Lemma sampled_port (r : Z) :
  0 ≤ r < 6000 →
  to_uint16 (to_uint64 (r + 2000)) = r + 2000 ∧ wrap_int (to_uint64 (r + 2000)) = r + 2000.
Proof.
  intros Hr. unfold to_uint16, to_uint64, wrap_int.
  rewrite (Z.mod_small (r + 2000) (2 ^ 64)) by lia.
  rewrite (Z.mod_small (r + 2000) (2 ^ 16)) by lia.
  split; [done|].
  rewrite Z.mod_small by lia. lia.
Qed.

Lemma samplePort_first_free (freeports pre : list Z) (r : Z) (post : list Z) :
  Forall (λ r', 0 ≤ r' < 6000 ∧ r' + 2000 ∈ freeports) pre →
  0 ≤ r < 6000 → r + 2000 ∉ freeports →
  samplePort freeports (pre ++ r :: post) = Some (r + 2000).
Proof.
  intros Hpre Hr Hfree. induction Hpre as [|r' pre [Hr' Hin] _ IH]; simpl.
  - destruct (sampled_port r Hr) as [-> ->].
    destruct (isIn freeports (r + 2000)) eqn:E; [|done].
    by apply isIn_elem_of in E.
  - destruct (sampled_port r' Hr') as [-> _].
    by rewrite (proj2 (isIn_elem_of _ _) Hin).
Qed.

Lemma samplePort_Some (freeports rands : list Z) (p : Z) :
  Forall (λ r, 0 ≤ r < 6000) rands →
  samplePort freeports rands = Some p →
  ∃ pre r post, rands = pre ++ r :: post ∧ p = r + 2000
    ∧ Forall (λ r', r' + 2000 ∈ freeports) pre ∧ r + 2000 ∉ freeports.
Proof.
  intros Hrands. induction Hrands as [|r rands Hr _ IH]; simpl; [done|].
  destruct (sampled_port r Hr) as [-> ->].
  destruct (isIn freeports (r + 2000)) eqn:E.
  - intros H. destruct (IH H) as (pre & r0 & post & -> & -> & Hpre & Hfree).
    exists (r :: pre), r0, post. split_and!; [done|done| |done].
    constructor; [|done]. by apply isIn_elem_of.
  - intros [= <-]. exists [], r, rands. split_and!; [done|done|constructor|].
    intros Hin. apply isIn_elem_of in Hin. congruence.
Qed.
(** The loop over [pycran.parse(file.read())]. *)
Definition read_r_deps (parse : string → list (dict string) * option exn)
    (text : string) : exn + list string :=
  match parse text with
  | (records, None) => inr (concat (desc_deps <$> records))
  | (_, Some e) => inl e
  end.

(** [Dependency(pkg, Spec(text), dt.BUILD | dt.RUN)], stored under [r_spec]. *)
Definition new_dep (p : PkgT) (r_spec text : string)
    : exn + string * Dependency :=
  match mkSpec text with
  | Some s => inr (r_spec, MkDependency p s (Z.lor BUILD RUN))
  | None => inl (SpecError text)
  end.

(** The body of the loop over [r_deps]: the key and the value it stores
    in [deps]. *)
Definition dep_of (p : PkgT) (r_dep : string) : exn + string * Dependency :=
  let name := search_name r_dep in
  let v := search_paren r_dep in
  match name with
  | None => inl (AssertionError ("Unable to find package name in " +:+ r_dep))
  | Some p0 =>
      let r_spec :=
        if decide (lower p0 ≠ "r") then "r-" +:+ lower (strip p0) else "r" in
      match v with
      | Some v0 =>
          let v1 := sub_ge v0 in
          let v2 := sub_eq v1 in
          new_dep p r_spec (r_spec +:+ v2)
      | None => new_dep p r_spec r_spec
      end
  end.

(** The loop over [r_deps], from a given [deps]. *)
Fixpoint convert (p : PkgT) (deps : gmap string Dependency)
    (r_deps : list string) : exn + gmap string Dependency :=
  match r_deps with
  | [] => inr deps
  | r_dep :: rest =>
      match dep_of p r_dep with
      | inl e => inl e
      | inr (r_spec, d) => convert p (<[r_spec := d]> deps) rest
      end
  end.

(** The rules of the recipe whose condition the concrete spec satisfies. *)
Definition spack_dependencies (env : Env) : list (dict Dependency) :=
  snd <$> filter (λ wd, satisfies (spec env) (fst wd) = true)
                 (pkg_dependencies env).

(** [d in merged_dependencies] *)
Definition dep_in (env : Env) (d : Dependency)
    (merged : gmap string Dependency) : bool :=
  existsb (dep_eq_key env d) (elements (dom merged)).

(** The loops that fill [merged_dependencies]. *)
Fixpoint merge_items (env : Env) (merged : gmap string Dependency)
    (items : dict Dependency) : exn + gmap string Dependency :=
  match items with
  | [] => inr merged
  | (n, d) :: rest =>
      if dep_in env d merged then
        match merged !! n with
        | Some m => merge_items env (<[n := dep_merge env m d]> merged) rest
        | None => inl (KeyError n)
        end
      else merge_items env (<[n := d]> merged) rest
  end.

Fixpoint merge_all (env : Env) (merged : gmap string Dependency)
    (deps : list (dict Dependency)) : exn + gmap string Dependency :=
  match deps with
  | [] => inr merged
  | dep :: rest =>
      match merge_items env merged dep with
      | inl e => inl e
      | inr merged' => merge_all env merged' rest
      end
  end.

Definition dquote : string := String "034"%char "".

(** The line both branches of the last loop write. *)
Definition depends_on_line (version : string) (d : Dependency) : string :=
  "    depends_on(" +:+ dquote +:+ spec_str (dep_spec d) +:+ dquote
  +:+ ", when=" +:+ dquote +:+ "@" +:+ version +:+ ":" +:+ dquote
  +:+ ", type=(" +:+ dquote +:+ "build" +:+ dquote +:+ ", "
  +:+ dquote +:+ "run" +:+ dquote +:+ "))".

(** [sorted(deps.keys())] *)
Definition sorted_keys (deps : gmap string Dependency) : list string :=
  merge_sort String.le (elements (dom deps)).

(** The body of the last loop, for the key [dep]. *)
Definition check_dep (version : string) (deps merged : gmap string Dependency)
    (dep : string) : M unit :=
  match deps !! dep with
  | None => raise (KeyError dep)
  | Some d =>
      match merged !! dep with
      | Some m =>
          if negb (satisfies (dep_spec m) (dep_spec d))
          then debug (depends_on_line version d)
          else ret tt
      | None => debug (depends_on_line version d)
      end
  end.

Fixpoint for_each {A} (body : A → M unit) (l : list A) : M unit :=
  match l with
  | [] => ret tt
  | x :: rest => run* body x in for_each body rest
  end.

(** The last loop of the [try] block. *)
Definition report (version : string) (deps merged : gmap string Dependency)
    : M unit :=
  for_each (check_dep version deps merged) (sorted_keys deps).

--*--

**EXERCISE INSTRUCTIONS:**
Retype exactly the span of lines from the one with "Definition sorted_keys (deps" through the one with "match deps !! dep with"; include both ends and omit the rest of the material.

**EXERCISE OUTPUT:**
Definition sorted_keys (deps : gmap string Dependency) : list string :=
  merge_sort String.le (elements (dom deps)).

(** The body of the last loop, for the key [dep]. *)
Definition check_dep (version : string) (deps merged : gmap string Dependency)
    (dep : string) : M unit :=
  match deps !! dep with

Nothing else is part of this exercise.